これほど広範囲での戦争では、当然のことながら各地で多くの作戦が実行されたのである。戦争は国や地域間の戦いだが、実戦レベルでは人同士の戦いになり、そのため多くのドラマが生まれた。戦争映画という部門があるほど映画が作られたのも、色々な意味で人を燃え上がらせるドラマがあったからに違いない。勿論第一次世界大戦を含め総ての戦いが題材になった。
ヨーロッパ地域に限ってみると、もっとも有名な戦争映画は1962年に作られた「史上最大の作戦」(原題:The Longest Day)ということになるだろう。1944年6月6日に行われた連合軍によるノルマンディー上陸作戦(正式名はネプチューン作戦)を描いた映画だ。北フランスのノルマンディー海岸に当日だけで約15万が上陸したと言われる史上最大規模の上陸作戦である。この上陸がヨーロッパ戦線に転機をもたらし、後のパリ解放までつながっていったのである。
ミンスミート作戦が考えられた訳

© Haversack Films Limited 2021
ノルマンディー作戦は北からヨーロッパ大陸に侵攻したわけだが、その1年以上前、地中海側からの連合国侵攻を成功させるためのある作戦が始まるのである。
1941年に独ソ戦が始まり、ソ連にとって苦しい戦いが続いていた。ソ連は連合国にどこか他の地域で第二戦線を開始してドイツ軍の戦力を分散するよう依頼していた。米英首脳会談により北アフリカ上陸が決定され、トーチ作戦と名付けられた。1942年11月に始まったこの作戦は、枢軸国軍にはロンメル司令官、連合国軍にはパットン将軍などの名をはせた軍人がいて一進一退を続けていた。その間、連合国側はシチリアを制圧して地中海を開放し、ヨーロッパ大陸への侵攻を計画していた。しかし、この計画はドイツ側にも見抜かれていたのは明白で、そのままこの計画を進めても大きな抵抗がある事が懸念されていた。

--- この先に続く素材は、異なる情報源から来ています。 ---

(* ===== verification/S3Props.v ===== *)
(** * What the S3 store promises *)

From S2P Require Import Prelude Sha256 GoTime Os OsFacts Cas Repo RepoFacts Remote Sync SyncFacts StoreFacts S3Facts.
Import Cas Repo Remote Sync.
Open Scope Z_scope.

Section props.
Context (url_Parse url_target : string → option (string * string)) (xml_Unmarshal : bytes → option listResult).
Context `{OsEnv, !UrlSpec url_Parse url_target}.

(** The endpoint [NewS3] uses. *)
Definition endpoint_of (cfg : S3Config) : string :=
  if decide (cfg_Endpoint cfg = "")
  then "https://s3." +:+ (if decide (cfg_Region cfg = "") then "us-east-1" else cfg_Region cfg) +:+ ".amazonaws.com"
  else cfg_Endpoint cfg.

(** A bucket with virtual-hosted addressing whose names stand for themselves in
    a URL. *)
Record plain_config (cfg : S3Config) (scheme h : string) : Prop := {
  pc_style : cfg_PathStyle cfg = false;
  pc_bucket : cfg_Bucket cfg ≠ "" ∧ all_chars unreserved (cfg_Bucket cfg) = true;
  pc_endpoint : url_Parse (endpoint_of cfg) = Some (scheme, h);
  pc_host : plain_scheme scheme = true ∧ plain_host h = true;
  pc_prefix : plain_text (cfg_Prefix cfg) = true
}.

Lemma NewS3_hosted cfg scheme h :
  plain_config cfg scheme h → ∃ s, NewS3 url_Parse cfg = inr s ∧ hosted s scheme (cfg_Bucket cfg +:+ "." +:+ h).
Proof.
  intros [Hps [Hb Hbp] He [Hsc Hh] Hpre]. unfold NewS3. rewrite decide_False by done. fold (endpoint_of cfg). rewrite He, Hps.
  eexists. split; [reflexivity|]. split; simpl; [done|done|done| |done]. split; [done|].
  unfold plain_host in *. apply andb_true_iff in Hh as [_ Hh]. rewrite !all_chars_app, Hbp, Hh, andb_true_r.
  rewrite bool_decide_false; [done|]. intros Hemp. apply (f_equal String.length) in Hemp. rewrite !string_length_app in Hemp. simpl in Hemp. lia.
Qed.

(** C29 (s3_store_refines): a store [NewS3] makes for a bucket with
    virtual-hosted addressing, on a service that keeps the promises of S3 for
    requests with a correct signature and is up, answers every sequence of
    [Put], [Get] and [Has] as a map from keys to bytes does. *)
Theorem s3_store_refines {R} (http_Do : request → M (world * R) response) cfg scheme h s (fuel : nat) os m (x : world * R)
    {svc : S3Service url_Parse url_target http_Do (client_creds s) (cfg_Bucket cfg +:+ "." +:+ h)} :
  plain_config cfg scheme h → NewS3 url_Parse cfg = inr s → up svc → fs_wf (w_fs x.1) →
  (∀ k, plain_text k = true → bucket svc x.2 ("/" +:+ s3_key s k) = m k) → (∀ o, o ∈ os → plain_text (op_key o) = true) →
  ∃ x', store_ops (H0 := S3Store url_Parse xml_Unmarshal http_Do fuel s) os x = (Ok (map_ops m os), x').
Proof.
  intros Hcfg Hnew Hup Hfs Hm Hk. destruct (NewS3_hosted cfg scheme h Hcfg) as (s' & Hs' & Hho).
  rewrite Hnew in Hs'. injection Hs' as <-.
  destruct (wp_exists _ _ _ (wp_store_ops (H0 := S3Store url_Parse xml_Unmarshal http_Do fuel s)
    (StoreSpec0 := s3_spec url_Parse url_target xml_Unmarshal s scheme _ http_Do Hho fuel) (λ _, True) os m x Hup (conj I (conj Hfs Hm)) Hk))
    as (v & x' & Hrun & ->). by exists x'.
Qed.

End props.

(** ** A service that checks signatures *)

Fixpoint cut_at (c : ascii) (s : string) : string * string :=
  match s with
  | "" => ("", "")
  | String a s' => if decide (a = c) then ("", s) else let '(x, y) := cut_at c s' in (String a x, y)
  end.

Definition strip_scheme (u : string) : option (string * string) :=
  if has_prefix "https://" u then Some ("https", trim_prefix "https://" u)
  else if has_prefix "http://" u then Some ("http", trim_prefix "http://" u) else None.
Definition url_Parse0 (u : string) : option (string * string) :=
  sr ← strip_scheme u; Some (sr.1, (cut_at slash sr.2).1).
Definition url_target0 (u : string) : option (string * string) :=
  sr ← strip_scheme u; let '(p, q) := cut_at (Ascii.ascii_of_byte x3f) (cut_at slash sr.2).2 in Some (p, trim_prefix "?" q).

Lemma cut_here c s t : has_char c s = false → cut_at c (s +:+ String c t) = (s, String c t).
Proof.
  induction s as [|a s IH]; [intros _|intros [Ha Hs]%orb_false_iff].
  - change ("" +:+ String c t) with (String c t). cbn [cut_at]. by rewrite decide_True.
  - change (String a s +:+ String c t) with (String a (s +:+ String c t)). cbn [cut_at]. apply bool_decide_eq_false in Ha.
    rewrite decide_False by done. by rewrite IH.
Qed.

Lemma cut_none c s : has_char c s = false → cut_at c s = (s, "").
Proof.
  induction s as [|a s IH]; [done|]. intros [Ha Hs]%orb_false_iff. cbn [cut_at]. apply bool_decide_eq_false in Ha.
  rewrite decide_False by done. by rewrite IH.
Qed.

Lemma all_chars_no f c s : f (Ascii.byte_of_ascii c) = false → all_chars f s = true → has_char c s = false.
Proof.
  intros Hc. induction s as [|a s IH]; [done|]. cbn [all_chars has_char]. intros [Ha Hs]%andb_true_iff. rewrite IH by done.
  rewrite orb_false_r. apply bool_decide_eq_false. intros ->. by rewrite Hc in Ha.
Qed.

Lemma trim_prefix_app p s : trim_prefix p (p +:+ s) = s.
Proof.
  unfold trim_prefix. rewrite has_prefix_app, string_length_app.
  replace (String.length p + String.length s - String.length p)%nat with (String.length s) by lia.
  induction p as [|a p IH]; [apply substring_all|]. exact IH.
Qed.

#[local] Instance url0 : UrlSpec url_Parse0 url_target0.
Proof.
  split. intros scheme host p Hs Hh Hp. cbn zeta. apply bool_decide_eq_true in Hs.
  assert (strip_scheme (scheme +:+ "://" +:+ host +:+ "/" +:+ p) = Some (scheme, host +:+ String slash p)) as Hst.
  { unfold strip_scheme. set (rest := host +:+ String slash p). destruct Hs as [-> | ->].
    - change ("http" +:+ "://" +:+ host +:+ "/" +:+ p) with ("http://" +:+ rest).
      assert (has_prefix "https://" ("http://" +:+ rest) = false) as -> by reflexivity. by rewrite has_prefix_app, trim_prefix_app.
    - change ("https" +:+ "://" +:+ host +:+ "/" +:+ p) with ("https://" +:+ rest). by rewrite has_prefix_app, trim_prefix_app. }
  unfold plain_host in Hh. apply andb_true_iff in Hh as [_ Hh].
  assert (has_char slash host = false) as Hns by (eapply all_chars_no; [|exact Hh]; reflexivity).
  unfold url_Parse0, url_target0. rewrite Hst. cbn [mbind option_bind fst snd]. rewrite cut_here by done. split; [done|]. cbn [snd].
  rewrite cut_none; [done|]. eapply (all_chars_no plain_char); [reflexivity|]. exact Hp.
Qed.

Section service.
Context (k : creds) (host : string).

Definition authentic (h p q : string) (rq : request) : bool :=
  match header "X-Amz-Date" (rq_Headers rq) with
  | None => false
  | Some date =>
      bool_decide (h = host) &&
      bool_decide (header "X-Amz-Content-Sha256" (rq_Headers rq) = Some (hashOf (rq_Body rq))) &&
      bool_decide (header "Authorization" (rq_Headers rq) =
        Some (sigv4 k (rq_Method rq) p q h date (hashOf (rq_Body rq))))
  end.

(** The objects by path. *)
Definition s3_service (rq : request) : M (world * gmap string bytes) response := λ x,
  match url_Parse0 (rq_URL rq), url_target0 (rq_URL rq) with
  | Some (_, h), Some (p, q) =>
      if authentic h p q rq then
        if decide (rq_Method rq = "PUT") then (Ok (mkResponse 200 "200 OK" (Some [])), (x.1, <[p := rq_Body rq]> x.2))
        else match x.2 !! p with
             | Some b => (Ok (mkResponse 200 "200 OK" (Some (if decide (rq_Method rq = "GET") then b else []))), x)
             | None => (Ok (mkResponse 404 "404 Not Found" (Some [])), x)
             end
      else (Ok (mkResponse 403 "403 Forbidden" (Some [])), x)
  | _, _ => (Ok (mkResponse 400 "400 Bad Request" (Some [])), x)
  end.

Lemma s3_service_asked method p rq x :
  asks url_Parse0 url_target0 k host method p rq →
  s3_service rq x = if decide (method = "PUT") then (Ok (mkResponse 200 "200 OK" (Some [])), (x.1, <[p := rq_Body rq]> x.2))
        else match x.2 !! p with
             | Some b => (Ok (mkResponse 200 "200 OK" (Some (if decide (method = "GET") then b else []))), x)
             | None => (Ok (mkResponse 404 "404 Not Found" (Some [])), x)
             end.
Proof.
  intros (Hm & Hh & Ht & date & Hd & Hs & Ha). unfold s3_service. destruct (url_Parse0 (rq_URL rq)) as [[sc h]|]; [|discriminate Hh].
  apply (inj Some) in Hh. simpl in Hh. subst h. rewrite Ht. unfold authentic. rewrite Hm, Hd, Hs, Ha.
  rewrite !bool_decide_true by done. reflexivity.
Qed.

#[refine] Instance s3_service_spec : S3Service url_Parse0 url_target0 s3_service k host := {|
  bucket := λ ρ p, ρ !! p;
  up := True
|}.
Proof.
  - intros rq p [w ρ] Hrq. unfold wp. rewrite (s3_service_asked _ _ _ _ Hrq). rewrite decide_True by done. cbn [fst snd].
    split; [done|]. split; [intros p' Hne; by apply lookup_insert_ne|]. rewrite lookup_insert_eq. split; [|by right].
    split; [done|]. intros []. reflexivity.
  - intros rq p [w ρ] Hrq. unfold wp. rewrite (s3_service_asked _ _ _ _ Hrq). rewrite decide_False by done. cbn [fst snd].
    destruct (ρ !! p) as [b|] eqn:E; (split; [done|]; split; [done|]).
    + rewrite decide_True by done. split; [by intros _ b' [= <-]|]. intros _. left. split; [reflexivity|]. by eexists.
    + split; [intros Hs; discriminate Hs|]. intros _. right. by split.
  - intros rq p [w ρ] Hrq. unfold wp. rewrite (s3_service_asked _ _ _ _ Hrq). rewrite decide_False by done. cbn [fst snd].
    destruct (ρ !! p) as [b|] eqn:E; (split; [done|]; split; [done|]).
    + split; [by intros _; eexists|]. intros _. by left.
    + split; [intros Hs; discriminate Hs|]. intros _. right. by split.
Defined.

End service.

#[local] Existing Instance calm.

Definition no_xml (b : bytes) : option listResult := None.
Definition aws : S3Config := mkS3Config "" "" "box" "team/" "AKIA" "secret" false.
Definition aws_s3 : S3 :=
  mkS3 (mkS3Config "https://s3.us-east-1.amazonaws.com" "us-east-1" "box" "team/" "AKIA" "secret" false)
    "box.s3.us-east-1.amazonaws.com" "https://box.s3.us-east-1.amazonaws.com".
Definition aws_do := s3_service (client_creds aws_s3) "box.s3.us-east-1.amazonaws.com".
Definition aws_state : world * gmap string bytes := (World fs_root 0 ∅, ∅).
Definition aws_ops : list store_op := [OpHas "blobs/a"; OpPut "blobs/a" [x61]; OpGet "blobs/a"; OpGet "blobs/b"].

(** C29 at a service that checks the signature of every request. *)
Lemma s3_store_refines_witness :
  ∃ x', store_ops (H0 := S3Store url_Parse0 no_xml aws_do 1 aws_s3) aws_ops aws_state =
    (Ok [Present false; Stored; Found (Some [x61]); Found None], x').
Proof.
  change [Present false; Stored; Found (Some [x61]); Found None] with (map_ops (λ _, None) aws_ops).
  apply (s3_store_refines url_Parse0 url_target0 no_xml aws_do aws "https" "s3.us-east-1.amazonaws.com" aws_s3 1 aws_ops (λ _, None) aws_state
    (svc := s3_service_spec (client_creds aws_s3) "box.s3.us-east-1.amazonaws.com")).
  - split; [reflexivity|split; [discriminate|reflexivity]|reflexivity|split; reflexivity|reflexivity].
  - reflexivity.
  - exact I.
  - apply fs_root_wf.
  - intros k0 _. apply lookup_empty.
  - intros o. unfold aws_ops. rewrite !elem_of_cons, elem_of_nil. by intros [->|[->|[->|[->|[]]]]].
Defined.

(** With path-style addressing the same service refuses every object: the
    request goes to /bucket/key and the signature is of /key. *)
Definition minio_s3 : S3 :=
  mkS3 (mkS3Config "http://minio" "us-east-1" "box" "" "AKIA" "secret" true) "minio" "http://minio/box".

Lemma path_style_refused :
  NewS3 url_Parse0 (mkS3Config "http://minio" "" "box" "" "AKIA" "secret" true) = inr minio_s3 ∧
  (s3_Put url_Parse0 (s3_service (client_creds minio_s3) "minio") minio_s3 "blobs/a" [x61] aws_state).1 =
    Err (Errorf "put blobs/a: 403 Forbidden: ").
Proof. split; [reflexivity|]. vm_compute. reflexivity. Qed.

© Haversack Films Limited 2021
そこで考え出されたのがミンスミート作戦だった。作戦の目的は、ドイツ側に連合国軍が侵攻しようと計画しているのはシチリアではなくギリシャだと思わせることだったのだ。
『オペレーション・ミンスミート』はこんな映画
映画はこのミンスミート作戦を始まりから終わりまで描いたものだ。
ナチが信じるように偽情報を伝えるにはどうしたらよいか。英国諜報部(MI5)は死体に偽情報を持たせてナチの勢力圏内の海岸に漂着させようという案を出す。死体はできれば高級将校が望ましい・・・。どうやって高級将校の死体を手に入れるのか、いや普通の人の死体だって手に入るものなのか、さらに、手に入れられたとしてもどうやってうまく漂着させるのか・・・。こんなトンデモ作戦をどうやって成功させるのか?

© Haversack Films Limited 2021
この作戦には多くの人が関わって計画され、実行されていくのだが、主要な人物に2人+1人がいた。
2人は元弁護士の諜報部員ユーエン・モンタギューと同じMI5所属のチャールズ・チャムリー大尉だ。この2人にアイディアを提供したのが+1人のイアン・フレミング少佐だった。フレミングと言えば、後に007を生み出した人物。そう聞けば、このトンデモ作戦もひょっとしてうまくいくかもと思いはじめませんか?

© Haversack Films Limited 2021
ちなみにMIはMilitary Intelligenceの略で軍情報部のこと、かつてはMI1~19まであったが、現在は諜報活動のMI5と、諜報部と外務省の連絡係のMI6のみが残っている。ジェームズ・ボンドが所属するのはMI6。
映画でモンタギューを演じるのはコリン・ファース、今やイギリスを代表する男優の一人で、このイギリス映画談でも2回目の登場。チャムリーを演じるのはマシュー・マクファディン、驚くほどいい声、ソフトヴォイスの男優だ。
監督はジョン・マッデン、1998年の「恋に落ちたシェークスピア」が米アカデミー賞で作品賞など7部門受賞している。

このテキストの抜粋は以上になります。